The Mythic Dungeon International is Blizzard’s premier sanctioned PvE esports competition for World of Warcraft. But one of its top players thinks the company could be doing more to make it successful.
Method DPS player Gingi dished out a list of things the developer could be doing better to improve the competition’s audience on his personal Twitch stream today.
“Number one: Not be on YouTube,” he said. “Number two: They can do more to advertise it, definitely, than what Blizzard is doing at the moment.”
The first two items on his list were simple and forward, but certainly aren’t the words of a company man trying to protect a brand. Activision Blizzard made waves early this year when it announced a deal to stream esports exclusively on YouTube.
Though much of the deal’s attention was given to mobilization of the massive production that is the Overwatch League, the deal also meant that smaller competitions, like the MDI and the Arena World Championship (WoW’s PvP esports competition), would be moved as well.

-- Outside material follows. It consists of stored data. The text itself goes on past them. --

(** The replacements that come before the long numbers leave a string of
    digits alone. *)
Lemma digits_pass_untouched (s : jsstring) :
  Forall (fun c => isDigit c = true) s ->
  replace url (replace duplicatePunctuation (replace newlineRun (replace whitespaceRun s))) = s.
Proof.
  intro Hs.
  assert (Hw : replace whitespaceRun s = s).
  { apply replaceAll_no_match. intros prev a b E Hb.
    destruct (digits_suffix_head s a b Hs E Hb) as (d & b' & -> & Hd).
    unfold whitespaceRun. cbn. rewrite (isDigit_not_space _ Hd). reflexivity. }
  rewrite newline_replacement_never_fires, Hw.
  assert (Hp : replace duplicatePunctuation s = s).
  { apply replaceAll_no_match. intros prev a b E Hb.
    destruct (digits_suffix_head s a b Hs E Hb) as (d & b' & -> & Hd).
    unfold duplicatePunctuation. rewrite (isDigit_not_mark _ Hd). reflexivity. }
  rewrite Hp.
  apply replaceAll_no_match. intros prev a b E Hb.
  destruct (digits_suffix_head s a b Hs E Hb) as (d & b' & -> & Hd).
  unfold url. destruct (wordBoundary prev (hd_error (d :: b'))); [|reflexivity].
  assert (Hh : (0x68 =? d) = false).
  { unfold isDigit in Hd. apply andb_prop in Hd as [Hlo Hhi].
    apply N.leb_le in Hlo, Hhi. apply N.eqb_neq. lia. }
  change (stripPrefix (js "http") (d :: b'))
    with (if 0x68 =? d then stripPrefix (js "ttp") b' else None).
  rewrite Hh. reflexivity.
Qed.

Lemma cleanUp_digits (run : jsstring) :
  Forall (fun c => isDigit c = true) run -> (4 <= length run)%nat ->
  cleanUp run = splitJoin run.
Proof.
  intros Hrun Hlen. unfold cleanUp. rewrite (digits_pass_untouched _ Hrun).
  unfold replace.
  rewrite <- (app_nil_r run) at 1.
  rewrite (replace_longNumber_run None run [] Hrun Hlen eq_refl eq_refl).
  cbn [replaceAll]. rewrite app_nil_r.
  destruct run as [|c run]; [cbn in Hlen; lia|].
  assert (Hc : isSpace c = false) by (apply isDigit_not_space; inversion Hrun; assumption).
  destruct (splitJoin_last c run) as (t & d & Ht & Hin).
  assert (Hd : isSpace d = false).
  { apply isDigit_not_space. rewrite Forall_forall in Hrun. apply Hrun, Hin. }
  unfold trim.
  assert (Hstart : trimStart (splitJoin (c :: run)) = splitJoin (c :: run)).
  { destruct run as [|e run]; [apply trimStart_kept, Hc|].
    change (splitJoin (c :: e :: run)) with (c :: 0x20 :: splitJoin (e :: run)).
    apply trimStart_kept, Hc. }
  rewrite Hstart, Ht. apply trimEnd_kept, Hd.
Qed.

(** C4, as the code has it.  The step that breaks up long numbers rewrites
    a run of at least four digits exactly when the run lies between two
    word boundaries: such a run, wherever it stands, comes out with one
    space between neighbouring digits, while a run with a letter, a digit
    or an underscore right before or after it is copied unchanged.  A text
    that is nothing but a run of 4 to 1500 digits is normalized to its
    digits one space apart. *)
Theorem delimited_digit_run_is_spaced :
  (forall pre run post : jsstring,
     Forall (fun c => isDigit c = true) run -> (4 <= length run)%nat ->
     isWordAt (lastUnit None pre) = false -> isWordAt (hd_error post) = false ->
     replace longNumber (pre ++ run ++ post) =
       replace longNumber pre ++ splitJoin run ++
       replaceAll longNumber (lastUnit None (pre ++ run)) 0 post) /\
  (forall pre run post : jsstring,
     Forall (fun c => isDigit c = true) run ->
     isDigitAt (lastUnit None pre) = false -> isDigitAt (hd_error post) = false ->
     isWordAt (lastUnit None pre) = true \/ isWordAt (hd_error post) = true ->
     replace longNumber (pre ++ run ++ post) =
       replace longNumber pre ++ run ++
       replaceAll longNumber (lastUnit None (pre ++ run)) 0 post) /\
  (forall (s : jsstring) (i : nat), (S i < length s)%nat ->
     nth_error (splitJoin s) (2 * i) = nth_error s i /\
     nth_error (splitJoin s) (2 * i + 1) = Some 0x20 /\
     nth_error (splitJoin s) (2 * i + 2) = nth_error s (S i)) /\
  (forall (H : Host) (run : jsstring),
     Forall (fun c => isDigit c = true) run ->
     (4 <= length run <= 1500)%nat -> textContent run = run ->
     prepareText (Some run) = splitJoin run).
Proof.
  split; [|split; [|split]].
  - intros pre run post Hrun Hlen Hpre Hpost. unfold replace.
    assert (Hlast : lastUnit None (pre ++ run) = lastUnit None run).
    { rewrite lastUnit_app. destruct run; [cbn in Hlen; lia | reflexivity]. }
    rewrite Hlast. destruct pre as [|c pre].
    + cbn [app replaceAll]. apply replace_longNumber_run; assumption.
    + rewrite (longNumber_prefix (c :: pre) (run ++ post))
        by (congruence || (apply not_wordAt_not_digitAt; assumption) || lia).
      f_equal. apply replace_longNumber_run; assumption.
  - intros pre run post Hrun Hpre Hpost Hglue. unfold replace.
    rewrite lastUnit_app. destruct pre as [|c pre].
    + cbn [app replaceAll lastUnit]. apply replace_longNumber_glued; assumption.
    + rewrite (longNumber_prefix (c :: pre) (run ++ post)) by (congruence || assumption || lia).
      f_equal. apply replace_longNumber_glued; assumption.
  - intros s i Hi.
    destruct (splitJoin_places s i ltac:(lia)) as [Heven Hodd].
    destruct (splitJoin_places s (S i) Hi) as [Hnext _].
    replace (2 * i + 2)%nat with (2 * S i)%nat by lia. auto.
  - intros H run Hrun [Hlo Hhi] Htext.
    destruct run as [|c run]; [cbn in Hlo; lia|].
    rewrite prepareText_nonempty. unfold cleaned. rewrite Htext.
    cbn [orElse isEmpty]. rewrite (cleanUp_digits _ Hrun Hlo).
    assert (Hlen : (maxLength <? length (splitJoin (c :: run)))%nat = false).
    { apply Nat.ltb_ge. rewrite splitJoin_length. unfold maxLength. lia. }
    rewrite Hlen. reflexivity.
Qed.

(** The six-digit run of the specification's example, standing alone. *)
Lemma delimited_digit_run_is_spaced_example :
  prepareText (H := plainHost) (Some (js "123456")) = js "1 2 3 4 5 6".
Proof.
  apply (proj2 (proj2 (proj2 delimited_digit_run_is_spaced)) plainHost (js "123456")).
  - repeat constructor.
  - cbn. lia.
  - reflexivity.
Defined.

(** C4, against the claim as stated: the six-digit run of ["Ref123456"]
    follows a letter, and the text comes back without a single space. *)
Lemma glued_digit_run_not_spaced :
  prepareText (H := plainHost) (Some (js "Ref123456")) = js "Ref123456".
Proof. vm_compute. reflexivity. Qed.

While YouTube Gaming is the second most-watched game streaming platform, its viewership is still less than half of what Twitch produces, making it harder for younger or less-established events to build an audience.
In Q1, Twitch’s 1.2 billion hours watched dwarfed YouTube’s 389 million, according to Streamlabs’ quarterly report. The sheer volume of viewers who regularly go to Twitch makes it so that small and medium-sized esports events and competitions can get a little bit of extra exposure that they otherwise might miss out on if they were hidden on a lesser-viewed platform.
For the MDI, getting that extra potential exposure could be critical for the competition’s survival. After starting as an invitational competition in 2017, the event was rebranded at the beginning of last year and expanded, culminating in an MDI world finals at BlizzCon.
Prior to the 2019 season that ended in the fall, the AWC was the only WoW esport that held its yearly finale at BlizzCon.